# Task objective:
Only one stretch of the data is wanted: the line containing "(** X15: for", the line containing "Value w = (text, None)", and every line between them, copied exactly.

# The data:
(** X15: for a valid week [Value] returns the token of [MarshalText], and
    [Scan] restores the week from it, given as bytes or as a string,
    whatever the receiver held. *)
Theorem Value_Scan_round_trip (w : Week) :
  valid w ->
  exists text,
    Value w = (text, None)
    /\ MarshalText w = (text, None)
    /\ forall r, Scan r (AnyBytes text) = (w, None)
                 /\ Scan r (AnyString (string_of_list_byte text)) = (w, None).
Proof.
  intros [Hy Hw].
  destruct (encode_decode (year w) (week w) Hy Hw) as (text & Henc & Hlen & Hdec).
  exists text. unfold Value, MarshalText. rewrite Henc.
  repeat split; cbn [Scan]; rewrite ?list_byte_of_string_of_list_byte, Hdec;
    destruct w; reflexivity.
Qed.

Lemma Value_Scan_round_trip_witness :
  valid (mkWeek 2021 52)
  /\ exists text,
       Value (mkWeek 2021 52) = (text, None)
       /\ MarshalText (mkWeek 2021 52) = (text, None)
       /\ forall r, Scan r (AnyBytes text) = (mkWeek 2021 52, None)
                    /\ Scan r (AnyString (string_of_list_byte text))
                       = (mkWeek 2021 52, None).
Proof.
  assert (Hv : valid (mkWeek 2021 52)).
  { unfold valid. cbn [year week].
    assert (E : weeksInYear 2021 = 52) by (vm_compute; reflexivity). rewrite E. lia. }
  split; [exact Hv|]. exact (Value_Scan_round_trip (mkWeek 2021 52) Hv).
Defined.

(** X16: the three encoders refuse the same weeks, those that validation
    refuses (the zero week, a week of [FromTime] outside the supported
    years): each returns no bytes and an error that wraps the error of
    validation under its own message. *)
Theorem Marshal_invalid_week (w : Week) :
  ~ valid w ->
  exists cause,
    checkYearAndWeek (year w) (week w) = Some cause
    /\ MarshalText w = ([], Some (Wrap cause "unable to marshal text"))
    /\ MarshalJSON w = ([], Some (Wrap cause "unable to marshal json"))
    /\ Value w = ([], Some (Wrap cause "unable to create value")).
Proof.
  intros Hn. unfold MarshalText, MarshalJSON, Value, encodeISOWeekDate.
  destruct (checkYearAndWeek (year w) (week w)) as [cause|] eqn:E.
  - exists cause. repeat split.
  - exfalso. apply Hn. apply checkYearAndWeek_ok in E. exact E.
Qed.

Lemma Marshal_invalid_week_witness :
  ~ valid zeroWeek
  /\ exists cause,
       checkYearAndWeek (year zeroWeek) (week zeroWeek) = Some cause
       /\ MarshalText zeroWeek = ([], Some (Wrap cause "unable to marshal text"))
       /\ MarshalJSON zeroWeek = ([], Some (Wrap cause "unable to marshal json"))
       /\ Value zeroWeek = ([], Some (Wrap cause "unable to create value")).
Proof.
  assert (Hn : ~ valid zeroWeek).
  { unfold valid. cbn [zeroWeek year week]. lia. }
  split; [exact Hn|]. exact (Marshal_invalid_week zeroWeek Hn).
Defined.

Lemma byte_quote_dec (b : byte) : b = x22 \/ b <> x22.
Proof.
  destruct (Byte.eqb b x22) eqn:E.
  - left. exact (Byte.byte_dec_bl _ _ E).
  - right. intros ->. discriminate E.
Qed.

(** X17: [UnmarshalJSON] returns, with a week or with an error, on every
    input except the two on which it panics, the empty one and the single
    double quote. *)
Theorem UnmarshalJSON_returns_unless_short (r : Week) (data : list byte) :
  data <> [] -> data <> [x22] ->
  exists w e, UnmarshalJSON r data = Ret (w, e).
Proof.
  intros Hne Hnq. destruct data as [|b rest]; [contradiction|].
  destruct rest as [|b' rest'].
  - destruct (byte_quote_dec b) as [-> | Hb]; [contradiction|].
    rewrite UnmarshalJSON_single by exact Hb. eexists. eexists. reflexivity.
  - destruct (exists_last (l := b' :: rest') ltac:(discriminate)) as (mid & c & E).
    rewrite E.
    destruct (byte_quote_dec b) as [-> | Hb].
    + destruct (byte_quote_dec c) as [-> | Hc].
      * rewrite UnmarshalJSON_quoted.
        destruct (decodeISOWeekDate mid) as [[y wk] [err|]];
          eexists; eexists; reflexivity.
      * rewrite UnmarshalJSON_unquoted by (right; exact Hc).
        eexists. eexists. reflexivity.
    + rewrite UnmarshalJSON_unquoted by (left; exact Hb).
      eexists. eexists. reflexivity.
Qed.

==

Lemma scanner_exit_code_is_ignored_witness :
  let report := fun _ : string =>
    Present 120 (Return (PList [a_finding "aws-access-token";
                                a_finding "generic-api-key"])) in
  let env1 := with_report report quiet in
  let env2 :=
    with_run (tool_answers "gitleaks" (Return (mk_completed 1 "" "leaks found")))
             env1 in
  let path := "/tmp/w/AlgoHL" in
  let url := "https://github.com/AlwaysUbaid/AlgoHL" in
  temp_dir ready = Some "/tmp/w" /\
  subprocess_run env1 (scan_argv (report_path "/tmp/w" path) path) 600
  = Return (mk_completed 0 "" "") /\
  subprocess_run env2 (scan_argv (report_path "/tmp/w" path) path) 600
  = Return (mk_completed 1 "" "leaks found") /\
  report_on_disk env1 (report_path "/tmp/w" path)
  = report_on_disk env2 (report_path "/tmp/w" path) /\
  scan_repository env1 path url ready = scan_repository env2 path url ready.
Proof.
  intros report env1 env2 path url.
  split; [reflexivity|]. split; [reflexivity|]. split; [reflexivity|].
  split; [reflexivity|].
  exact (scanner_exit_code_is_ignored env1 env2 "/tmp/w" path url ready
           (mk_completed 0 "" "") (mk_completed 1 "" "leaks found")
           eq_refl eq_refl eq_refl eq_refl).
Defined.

# Solution to this task:
(** X15: for a valid week [Value] returns the token of [MarshalText], and
    [Scan] restores the week from it, given as bytes or as a string,
    whatever the receiver held. *)
Theorem Value_Scan_round_trip (w : Week) :
  valid w ->
  exists text,
    Value w = (text, None)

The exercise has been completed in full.